Investors should keep an eye on these corporate actions as they can affect the stock prices of these companies.
Primary Market:
-Investors will be keeping an eye on the primary market, as Mankind Pharma is expected to make its debut, which could impact the market sentiment.
-There are two SME IPOs, De Neer Tools and Innokaiz India, which will open for subscription next week.
The Technicals:
-According to Sameet Chavan, head – of technical and derivatives, at Angel One, buying may resume at key support levels if there is no aberration globally.

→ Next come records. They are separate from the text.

Lemma normalize_loop_properties (now : string) (scraped_results : list pyval) :
  forall self : TaxDataNormalizer,
  exists ps,
    properties (fst (fst (normalize_loop now self scraped_results))) = properties self ++ ps
    /\ (length ps <= length scraped_results)%nat /\ Forall identified ps.
Proof.
  induction scraped_results as [|x xs IH]; intros self.
  - exists []. cbn [normalize_loop fst]. rewrite app_nil_r.
    repeat split; [cbn [length]; lia | constructor].
  - cbn [normalize_loop].
    destruct (normalize_result_properties now self x) as (ps1 & H1 & Hlen1 & Hid1).
    destruct (normalize_result now self x) as [[sx x'] [[]|e]]; cbn [fst] in H1.
    + destruct (IH sx) as (ps2 & H2 & Hlen2 & Hid2).
      destruct (normalize_loop now sx xs) as [[s2 xs2] r2]. cbn [fst] in *.
      exists (ps1 ++ ps2). rewrite H2, H1, app_assoc. split; [reflexivity|].
      split; [rewrite length_app; cbn [length]; lia | by apply Forall_app].
    + exists ps1. cbn [fst]. split; [exact H1|]. split; [cbn [length]; lia | exact Hid1].
Qed.

(** X10: a pass adds at most one Property row per bundle, and every
    row it adds carries a non-empty [property_id] or a non-empty
    [owner_name]; this holds whether the pass returns or raises. *)
Theorem property_rows_are_identified (now : string) (self : TaxDataNormalizer)
    (scraped_results : list pyval) :
  exists ps,
    properties (fst (fst (normalize_scraped_data now self scraped_results)))
    = properties self ++ ps
    /\ (length ps <= length scraped_results)%nat
    /\ Forall identified ps.
Proof.
  unfold normalize_scraped_data.
  destruct (normalize_loop_properties now scraped_results self) as (ps & H & Hlen & Hid).
  destruct (normalize_loop now self scraped_results) as [[s xs] r]. cbn [fst] in *.
  by exists ps.
Qed.

(** ** Penalties and interest *)

(** X12: [_extract_penalties_interest] returns at most one row; the
    row exists only when the penalty or the interest found is not zero,
    and its total is the sum of its two amounts. *)
Theorem penalty_row_totals (now : string) (parcel_id : pyval)
    (property_info : option Property) (tax_data : pyval) (rows : list PenaltyInterest) :
  _extract_penalties_interest now parcel_id property_info tax_data = Ok rows ->
  (length rows <= 1)%nat
  /\ Forall (fun r =>
               total_penalties_interest r
               = PrimFloat.add (penalty_amount r) (interest_amount r)
               /\ Flt.truthy (penalty_amount r) || Flt.truthy (interest_amount r) = true)
       rows.
Proof.
  unfold _extract_penalties_interest.
  destruct tax_data; try (intros [= <-]; split; [cbn [length]; lia | constructor]).
  unfold rbind.
  destruct (_extract_amount (PDict d) _) as [penalty|]; [|discriminate].
  destruct (_extract_amount (PDict d) _) as [interest|]; [|discriminate].
  destruct (amount_truthy penalty || amount_truthy interest) eqn:Hany;
    [|intros [= <-]; split; [cbn [length]; lia | constructor]].
  destruct (_extract_year_from_data (PDict d)) as [tax_year|]; [|discriminate].
  intros [= <-]. split; [cbn [length]; lia|].
  constructor; [|constructor].
  cbn [total_penalties_interest penalty_amount interest_amount].
  split; [reflexivity|].
  unfold amount_truthy, float_or_zero in *.
  destruct penalty as [p|], interest as [i|]; cbn [orb] in *;
    repeat match goal with
           | |- context [if Flt.truthy ?x then _ else _] => destruct (Flt.truthy x) eqn:?
           end; cbn [orb] in *; try reflexivity; try discriminate; try assumption;
    repeat match goal with
           | H : Flt.truthy _ = _ |- _ => rewrite H
           end; cbn [orb]; try reflexivity; try discriminate; try assumption.
Qed.
(** The range of the records seen so far: nothing seen and both bounds
    still 0, or bounds that are block numbers seen and enclose all. *)
Lemma reduce_range (recentBlocks blocks : list value) :
  Forall (fun b => summable b = true) blocks ->
  Forall (fun b => Range.positive b = true) blocks ->
  forall seen r f l tx cl gas,
    (seen = [] /\ f = 0 /\ l = 0) \/ (0 < f /\ Range.spans f l seen) ->
    exists r' f' l' tx' cl' gas',
      App.reduce (App.summarize P recentBlocks) blocks
        (summary_of r (num f) (num l) tx cl gas) =
      Ok (summary_of r' (num f') (num l') tx' cl' gas')
      /\ ((seen ++ blocks = [] /\ f' = 0 /\ l' = 0)
          \/ (0 < f' /\ Range.spans f' l' (seen ++ blocks)))
      /\ (blocks <> [] -> r' = num (Z.of_nat (List.length recentBlocks))).
Proof.
  induction 1 as [ | b rest Hb Hrest IH ]; intros Hpos seen r f l tx cl gas Hinv.
  - exists r, f, l, tx, cl, gas. rewrite List.app_nil_r.
    split; [reflexivity | ]. split; [assumption | congruence].
  - inversion Hpos as [ | ? ? Hbpos Hrestpos ]; subst.
    apply andb_prop in Hbpos as [Hnum Hkey]. apply Z.ltb_lt in Hkey.
    cbn [App.reduce]. rewrite (summarize_range recentBlocks r f l _ _ _ b Hb Hnum).
    cbn [bind].
    destruct (IH Hrestpos (seen ++ [b])
                (num (Z.of_nat (List.length recentBlocks)))
                (if f =? 0 then key b else Z.min f (key b)) (Z.max l (key b))
                (num_add tx (Int (count_of "hyperEVMTxns" b)))
                (num_add cl (Int (count_of "crossLayerCalls" b)))
                (gas + gas_of b))
      as (r' & f' & l' & tx' & cl' & gas' & Hrun & Hrange & Hcount).
    { right. destruct Hinv as [(-> & -> & ->) | (Hf & (lo & Hlo) & (hi & Hhi) & Hall)].
      - cbn [Z.eqb app]. split; [assumption | ].
        repeat split.
        + exists b. split; [now left | reflexivity].
        + exists b. split; [now left | lia].
        + destruct H as [<- | []]. lia.
        + destruct H as [<- | []]. lia.
      - destruct (Z.eqb_spec f 0) as [-> | _]; [lia | ].
        split; [lia | ]. repeat split.
        + destruct (Z.le_gt_cases f (key b)).
          * exists lo. split; [apply in_or_app; now left | lia].
          * exists b. split; [apply in_or_app; right; now left | lia].
        + destruct (Z.le_gt_cases (key b) l).
          * exists hi. split; [apply in_or_app; now left | lia].
          * exists b. split; [apply in_or_app; right; now left | lia].
        + apply in_app_or in H as [Hin | [<- | []]];
            [specialize (Hall _ Hin) | ]; lia.
        + apply in_app_or in H as [Hin | [<- | []]];
            [specialize (Hall _ Hin) | ]; lia. }
    exists r', f', l', tx', cl', gas'.
    rewrite <- List.app_assoc in Hrange. cbn [app] in Hrange.
    split; [assumption | ]. split; [assumption | ].
    intros _. destruct rest as [ | b' rest' ].
    + cbn [App.reduce] in Hrun. now injection Hrun as <- _ _ _ _ _.
    + apply Hcount. discriminate.
Qed.
Lemma filter_difference_unknown (known : gset string) (l : list hit) :
  filter (fun h => hit_id h ∈ id_set l ∖ known) l
  = filter (fun h => hit_id h ∉ known) l.
Proof.
  assert (H : forall l0, l0 ⊆ l ->
            filter (fun h => hit_id h ∈ id_set l ∖ known) l0
            = filter (fun h => hit_id h ∉ known) l0).
  { induction l0 as [|h l0 IH]; intros Hsub; [done|].
    assert (Hh : h ∈ l) by (apply Hsub, list_elem_of_here).
    assert (Hl0 : l0 ⊆ l) by (intros x Hx; by apply Hsub, list_elem_of_further).
    rewrite !filter_cons, IH by done.
    destruct (decide (hit_id h ∉ known)) as [Hn|Hn].
    - rewrite decide_True; [done|].
      apply elem_of_difference. split; [by apply id_set_elem|done].
    - rewrite decide_False; [done|].
      intros [_ ?]%elem_of_difference. done. }
  by apply H.
Qed.

Lemma filter_same_id_unknown (known : gset string) (l : list hit) (id : string) :
  id ∉ known ->
  filter (fun h => hit_id h = id) (filter (fun h => hit_id h ∉ known) l)
  = filter (fun h => hit_id h = id) l.
Proof.
  intros Hid. apply list_filter_filter_l. by intros h ->.
Qed.

(** C7, amended.  The ids are collapsed only in the sets; the list of new
    hits keeps every fetched record whose id is not known, in fetch order.
    On the window path and on the full-fetch path alike, the new hits are
    the fetched hits filtered by "id not known", so for an id that is not
    known the records returned are all the records fetched with that id. *)
Theorem C7_new_hits_keep_every_unknown_record env st w c w1 :
  state_file w = Holds st ->
  fetch_count env w = (Ok c, w1) ->
  let known := stored_known st in
  let unknown := filter (fun h => hit_id h ∉ known) in
  let same_id (id : string) := filter (fun h => hit_id h = id) in
  (forall recent_hits w2,
     c <> default 0 (total_count st) ->
     0 < default 0 (last_run_timestamp st) ->
     fetch_since env (default 0 (last_run_timestamp st)) w1 = (Ok recent_hits, w2) ->
     unknown recent_hits <> [] ->
     detect_new env false w
       = (Ok (unknown recent_hits, known ∪ id_set (unknown recent_hits), c), w2) /\
     forall id, id ∉ known ->
       same_id id (unknown recent_hits) = same_id id recent_hits) /\
  (forall force_full w2 all_hits w3,
     reaches_full_fetch env force_full st c w1 w2 ->
     fetch_all_companies env w2 = (Ok all_hits, w3) ->
     detect_new env force_full w
       = (Ok (unknown all_hits, known ∪ id_set all_hits, c), w3) /\
     forall id, id ∉ known ->
       same_id id (unknown all_hits) = same_id id all_hits).
Proof.
  intros Hst Hc known unknown same_id. split.
  - intros recent w2 Hne Hts Hs Hnew.
    split; [|intros id Hid; by apply filter_same_id_unknown].
    unfold detect_new, bind at 1, load_state. rewrite Hst.
    erewrite bind_ok by exact Hc. simpl. fold (stored_known st). fold known.
    apply Z.eqb_neq in Hne. rewrite Hne. simpl.
    apply Z.ltb_lt in Hts. rewrite Hts.
    erewrite bind_ok by exact Hs. fold (unknown recent).
    destruct (unknown recent) as [|h new']; [done|reflexivity].
  - intros force_full w2 all_hits w3 Hreach Hall.
    split; [|intros id Hid; by apply filter_same_id_unknown].
    rewrite (detect_new_full_fetch env force_full st w c w1 w2
               all_hits w3 Hst Hc Hreach Hall).
    unfold unknown, known. by rewrite filter_difference_unknown.
Qed.

Lemma C7_witness :
  let env := static_env 3 one_batch [twin_first; twin_second] [] accept_all in
  let st := state_of ["a"%string] 1 100 in
  let w := world_of (Holds st) Missing in
  (detect_new env false w).1
    = Ok ([twin_first; twin_second], {[ "a"; "x" ]} : gset string, 3).
Proof.
  intros env st w.
  pose (w1 := (fetch_count env w).2).
  pose (w2 := (fetch_since env 100 w1).2).
  destruct (C7_new_hits_keep_every_unknown_record env st w 3 w1) as [Hwin _];
    [reflexivity | vm_compute; reflexivity |].
  destruct (Hwin [twin_first; twin_second] w2) as [Hrun _];
    [vm_compute; discriminate | vm_compute; reflexivity | vm_compute; reflexivity
    | vm_compute; discriminate |].
  rewrite Hrun. vm_compute. reflexivity.
Defined.

(** * The delivery queue *)

Section QueueFacts.

Variable env : environment.

Lemma retry_pending_disabled cfg w :
  delivery_enabled cfg = false -> retry_pending env cfg w = (Ok tt, w).
Proof. unfold retry_pending, delivery_enabled. by intros ->. Qed.

(** The retry of a non-empty batch. *)
Lemma retry_pending_batch cfg w p :
  delivery_enabled cfg = true ->
  pending_file w = Holds p -> p <> [] ->
  exists sent failed tr tr',
    send_all_webhooks env (webhook_url cfg) p w = (Ok (sent, failed), extend tr w) /\
    retry_pending env cfg w
      = (Ok tt, {| state_file := state_file w; pending_file := pending_after failed;
                   trace := trace w ++ tr ++ tr' |}) /\
    Forall sink_effect tr /\ Forall pending_effect tr' /\
    sublist failed p /\
    (forall h, h ∈ p -> attempted_in (webhook_url cfg) h tr) /\
    (forall h, h ∈ p ->
       h ∈ failed \/ answered_in env true (webhook_url cfg) h (trace w) tr) /\
    (forall h, h ∈ failed -> answered_in env false (webhook_url cfg) h (trace w) tr).
Proof.
  intros Hen Hp Hne.
  destruct (send_all_webhooks_spec env (webhook_url cfg) p w)
    as (sent & failed & tr & Hsend & Hsink & Hsub & _ & Hatt & Hacc & Hrej).
  unfold retry_pending. unfold delivery_enabled in Hen. rewrite Hen.
  unfold bind at 1, load_pending. rewrite Hp.
  destruct p as [|h rest]; [done|].
  unfold bind at 1. rewrite Hsend. simpl.
  destruct failed as [|f failed].
  - destruct (clear_pending_spec (extend tr w)) as (tr' & Hclear & Hpe).
    exists sent, [], tr, tr'. rewrite Hclear. simpl. rewrite <- app_assoc.
    repeat split; auto.
  - exists sent, (f :: failed), tr, [EvOpenPending; EvDumpPending (f :: failed)].
    rewrite save_pending_run. simpl. rewrite <- app_assoc.
    repeat split; auto.
    constructor; [by left|]. constructor; [right; left; by eexists|constructor].
Qed.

-The 18000 and 17900 levels are likely to be crucial support levels for the 50-stock index, while the sturdy wall once again stands at 18150-18250, Chavan said.
-On the weekly chart, the Nifty formed a small negative candle with a long upper shadow, hinting at the possibility of more weakness in the coming sessions.
-Nagaraj Shetti, Technical Research Analyst at HDFC Securities, believes the market may have formed a bull trap, as the Nifty failed to sustain above the strong overhead resistance of 18,200 levels on Friday after sustaining above it on Thursday.
It will be interesting to see how things shape up in the first half of the week.